TASK DESCRIPTION =
For each line below that includes the word "list", make a copy.

RECORD EXTRACTS =

(** * Session controller (server/api/session/session.controller.js)

    A shallow embedding of the REST controller of the Session resource and
    the properties of its six handlers.

    The controller talks to three collaborators that live outside the file:
    the Sequelize model [Sessions] (and the instances it resolves with), the
    [fast-json-patch] library, and the Express response object [res].  The
    first two are taken as parameters; the third is modelled as the sequence
    of calls the handler makes on it.  A run of a handler is the chronological
    list of calls it made on its collaborators. *)

From stdpp Require Import gmap strings list fin_maps.
From Stdlib Require Import ZArith Ascii.

Local Open Scope Z_scope.
Set Warnings "-register-all".

(** ** JavaScript values *)

(** The values that flow through the controller.  Objects are finite maps
    from property names to values.  Numbers are restricted to integers: the
    controller only ever tests a number for truthiness.  [VErr] is a native
    error object, [VRes] is the Express response object (what
    [res.status(..).json(..)] returns for chaining). *)
Inductive value :=
| VUndefined
| VNull
| VBool (b : bool)
| VNum (n : Z)
| VStr (s : string)
| VArr (items : list value)
| VObj (fields : gmap string value)
| VErr (name message : string)
| VRes.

ANSWER SECTION =
    list of calls it made on its collaborators. *)
From stdpp Require Import gmap strings list fin_maps.
| VArr (items : list value)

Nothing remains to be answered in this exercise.